The plan was met with scepticism from pro-democracy lawmakers, with Democratic Party Chairperson Wu Chi-wai saying that Lam had lost the initiative in Hong Kong’s development.
“[Carrie Lam] has lost her own vision and always had to show loyalty to the central government. How can I trust that she can represent Hong Kong?” he said.
Wu added that the Greater Bay Area plan was developing mainland cities at the expense of Hong Kong, and may cause capital flight and brain drain locally.
#GreaterBayArea grand scheme sucks HK into a black hole, to be “disappeared” into mainland China. 1 country, 2 systems exists only in name. No more HK identity nor HKers. Yes they have semi-officially talked, in Chinese, about “GBA-ers”. Tears. The the end of HK indeed pic.twitter.com/qOupIrTwiY
— Claudia Mo 毛孟靜 (@ClaudiaMCMo) February 19, 2019
Civic Party lawmaker Alvin Yeung also condemned the plan for failing to consult the people of Hong Kong. He said that the policy document did not mention any safeguards for the city’s institutions, such as its legal system.
The pro-Beijing camp, however, welcomed the plans on Tuesday, with the DAB’s Starry Lee saying that that the document was just the first step: “I welcome the announcement of the long-awaited Greater Bay Area outline development plan, and I want to thank the central government for its attention to Hong Kong,” Lee said.

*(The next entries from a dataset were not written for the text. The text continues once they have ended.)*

(** A sequence of passes is one filter. *)
Lemma run_tokens L :
  forallb (forallb keyword) L = true ->
  forall ts, canon ts = true ->
  run L (untokenize ts) = untokenize (filter (kept_by_all L) ts).
Proof.
  induction L as [|alts L IH]; intros HL ts Hts.
  - unfold run, kept_by_all. simpl.
    induction ts as [|t r IHr]; [reflexivity|].
    simpl. destruct t; simpl in *.
    + rewrite IHr; [reflexivity|].
      apply andb_true_iff in Hts. tauto.
    + rewrite IHr; [reflexivity|].
      apply andb_true_iff in Hts. tauto.
  - simpl in HL. apply andb_true_iff in HL. destruct HL as [Hk HL].
    unfold run. cbn [fold_left]. fold (run L).
    rewrite (sub_words_tokens alts Hk), (tokenize_untokenize ts Hts).
    rewrite IH; [|assumption|apply canon_filter; [reflexivity|assumption]].
    rewrite filter_filter. reflexivity.
Qed.

(** ** What the normalisation removes *)

Lemma kept_by_all_passes (t : token) : kept_by_all passes t = stays t.
Proof.
  destruct t as [w|c]; [|reflexivity].
  unfold kept_by_all, stays, kept, among, passes, removed_words, GERMAN_DAYS, PREFIXES.
  cbn [map app forallb existsb].
  change (lower "montag") with "montag". change (lower "dienstag") with "dienstag".
  change (lower "mittwoch") with "mittwoch". change (lower "donnerstag") with "donnerstag".
  change (lower "freitag") with "freitag". change (lower "samstag") with "samstag".
  change (lower "sonntag") with "sonntag". change (lower "von") with "von".
  change (lower "ab") with "ab". change (lower "seit") with "seit".
  rewrite !(String.eqb_sym (lower w)).
  destruct ("montag" =? lower w)%string; destruct ("dienstag" =? lower w)%string;
  destruct ("mittwoch" =? lower w)%string; destruct ("donnerstag" =? lower w)%string;
  destruct ("freitag" =? lower w)%string; destruct ("samstag" =? lower w)%string;
  destruct ("sonntag" =? lower w)%string; destruct ("von" =? lower w)%string;
  destruct ("ab" =? lower w)%string; destruct ("seit" =? lower w)%string;
  reflexivity.
Qed.

Lemma remove_words_tokens (s : string) :
  remove_words s = untokenize (filter stays (tokenize s)).
Proof.
  unfold remove_words. rewrite <- (untokenize_tokenize s) at 1.
  rewrite (run_tokens passes passes_keywords) by apply canon_tokenize.
  f_equal. apply filter_ext. exact kept_by_all_passes.
Qed.


Lemma sapp_inv_head (a x y : string) : (a ++ x)%string = (a ++ y)%string -> x = y.
Proof. induction a; simpl; intros H; [assumption|injection H; auto]. Qed.
Lemma binary_round_aux_round s M E k :
  Zpos (digits2_pos M) = 53 + k -> 0 < k -> -1074 <= E + k -> E + k + 1 <= 971 ->
  exists mf ef m1,
    binary_round_aux F64.prec F64.emax s (Zpos M) E loc_Exact = S754_finite s mf ef /\
    Zpos (digits2_pos mf) = 53 /\
    2 ^ k * m1 - 2 ^ (k - 1) <= Zpos M <= 2 ^ k * m1 + 2 ^ (k - 1) /\
    ((Zpos mf = m1 /\ ef = E + k) \/ (m1 = 2 * Zpos mf /\ ef = E + k + 1)).
Proof.
  intros Hd Hk Hlo Hhi.
  destruct k as [ | kp | kp]; try lia.
  pose proof (digits2_pos_bounds M) as HM. rewrite Hd in HM.
  unfold binary_round_aux, shr_fexp at 1.
  cbn [Zdigits2 shr_record_of_loc]. rewrite Hd, fexp_normal by lia.
  replace (53 + Zpos kp + E - 53 - E) with (Zpos kp) by lia.
  rewrite shr_exact_pos by lia.
  pose proof (round_nearest_even_bound (Zpos M) (Pos.to_nat kp) ltac:(lia) ltac:(lia)) as Hb.
  cbn zeta in Hb. rewrite positive_nat_Z in Hb.
  set (m1 := round_nearest_even _ _) in *.
  assert (Hp1 : 2 ^ Zpos kp = 2 * 2 ^ (Zpos kp - 1)).
  { rewrite <- Z.pow_succ_r by lia. f_equal. lia. }
  assert (Hp2 : 2 ^ (53 + Zpos kp - 1) = 2 ^ 52 * (2 * 2 ^ (Zpos kp - 1))).
  { rewrite <- Hp1, <- Z.pow_add_r by lia. f_equal. lia. }
  assert (Hp3 : 2 ^ (53 + Zpos kp) = 2 ^ 53 * (2 * 2 ^ (Zpos kp - 1))).
  { rewrite <- Hp1, <- Z.pow_add_r by lia. reflexivity. }
  assert (Hpos : 0 < 2 ^ (Zpos kp - 1)) by (apply Z.pow_pos_nonneg; lia).
  assert (Hm1 : 2 ^ 52 <= m1 <= 2 ^ 53).
  { rewrite Hp1 in Hb. rewrite Hp2, Hp3 in HM.
    set (P := 2 ^ (Zpos kp - 1)) in *. 
    change (2 ^ 52) with 4503599627370496 in *.
    change (2 ^ 53) with 9007199254740992 in *. nia. }
  destruct m1 as [ | p1 | p1] eqn:Em1; try (change (2 ^ 52) with 4503599627370496 in Hm1; lia).
  destruct (Z.eq_dec (Zpos p1) (2 ^ 53)) as [Heq | Hne].
  - (* the rounded mantissa overflowed to 2^53: one more shift *)
    assert (Hp : p1 = 9007199254740992%positive) by (change (2 ^ 53) with 9007199254740992 in Heq; lia).
    subst p1. exists 4503599627370496%positive, (E + Zpos kp + 1), (Zpos 9007199254740992).
    split; [ | split; [reflexivity | split; [exact Hb | right; split; lia]]].
    unfold shr_fexp. cbn [Zdigits2 shr_record_of_loc].
    change (Zpos (digits2_pos 9007199254740992)) with 54.
    rewrite fexp_normal by lia.
    replace (54 + (E + Zpos kp) - 53 - (E + Zpos kp)) with 1 by lia.
    cbn [shr iter_pos shr_1 shr_m].
    exponent_in_range. reflexivity.
  - exists p1, (E + Zpos kp), (Zpos p1).
    assert (Hd1 : Zpos (digits2_pos p1) = 53) by (apply digits_unique; lia).
    split; [ | split; [exact Hd1 | split; [exact Hb | left; split; reflexivity]]].
    unfold shr_fexp. cbn [Zdigits2 shr_record_of_loc].
    rewrite Hd1, fexp_normal by lia.
    replace (53 + (E + Zpos kp) - 53 - (E + Zpos kp)) with 0 by lia.
    cbn [shr shr_m].
    exponent_in_range. reflexivity.
Qed.

Lemma of_Z_pos n :
  0 < n < 2 ^ 53 ->
  exists m e, F64.of_Z n = S754_finite false m e /\
    Zpos (digits2_pos m) = 53 /\ -52 <= e <= 0 /\ Zpos m = n * 2 ^ (- e).
Proof.
  intros Hn. destruct n as [ | p | p]; try lia.
  unfold F64.of_Z, F64.normalize, binary_normalize, binary_round.
  pose proof (digits2_pos_bounds p) as Hp.
  set (d := Zpos (digits2_pos p)) in *.
  assert (Hd : 1 <= d <= 53).
  { split; [unfold d; lia | ].
    destruct (Z.le_gt_cases d 53) as [ | Hgt]; [assumption | exfalso].
    assert (2 ^ 53 <= 2 ^ (d - 1)) by (apply Z.pow_le_mono_r; lia). lia. }
  rewrite fexp_normal by lia. unfold shl_align.
  destruct (d + 0 - 53 - 0) as [ | q | q] eqn:Eq; try lia.
  - exists p, 0. split; [apply binary_round_aux_canonical; fold d; lia | ].
    split; [fold d; lia | split; [lia | ]]. change (2 ^ (- 0)) with 1. lia.
  - assert (Hq : Zpos q = 53 - d) by lia.
    assert (Hm : Zpos (Pos.iter xO p q) = Zpos p * 2 ^ (53 - d)) by (rewrite iter_xO, Hq; reflexivity).
    assert (Hdm : Zpos (digits2_pos (Pos.iter xO p q)) = 53).
    { apply digits_unique. rewrite Hm.
      replace (2 ^ (53 - 1)) with (2 ^ (d - 1) * 2 ^ (53 - d))
        by (rewrite <- Z.pow_add_r by lia; f_equal; lia).
      replace (2 ^ 53) with (2 ^ d * 2 ^ (53 - d))
        by (rewrite <- Z.pow_add_r by lia; f_equal; lia).
      assert (0 < 2 ^ (53 - d)) by (apply Z.pow_pos_nonneg; lia). nia. }
    exists (Pos.iter xO p q), (d + 0 - 53).
    split; [apply binary_round_aux_canonical; [exact Hdm | lia] | ].
    split; [exact Hdm | split; [lia | ]].
    rewrite Hm. f_equal. f_equal. lia.
Qed.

“[T]he key is for there to be action and policies targeted at different industries, young people, professionals and entrepreneurs.”
‘Not the top dog’
Former chief executive Leung Chun-ying urged the public to learn more about the proposal: “The outline development plan has a detailed description of Hong Kong’s function… and deserves to be studied by the whole Hong Kong community,” China News Service quoted Leung as saying.
Tam Yiu-chung, a pro-Beijing camp veteran who is also a member of China’s top legislative body, said that it was wrong to say that Hong Kong must make “sacrifices” under the Greater Bay Area plan.
“Hong Kong can benefit from financing businesses in the Greater Bay Area, which will be a win-win situation,” Tam said on a radio program on Tuesday. “Hong Kong is not the top dog in the Greater Bay Area, but it is still one of the four core cities.”
A symposium on the framework will be held on Thursday in Aberdeen, with top local and mainland officials set to attend alongside Chief Executive Lam.
Correction 20/5: HKFP corrected a typo in this article which misstated the size of the Greater Bay Area.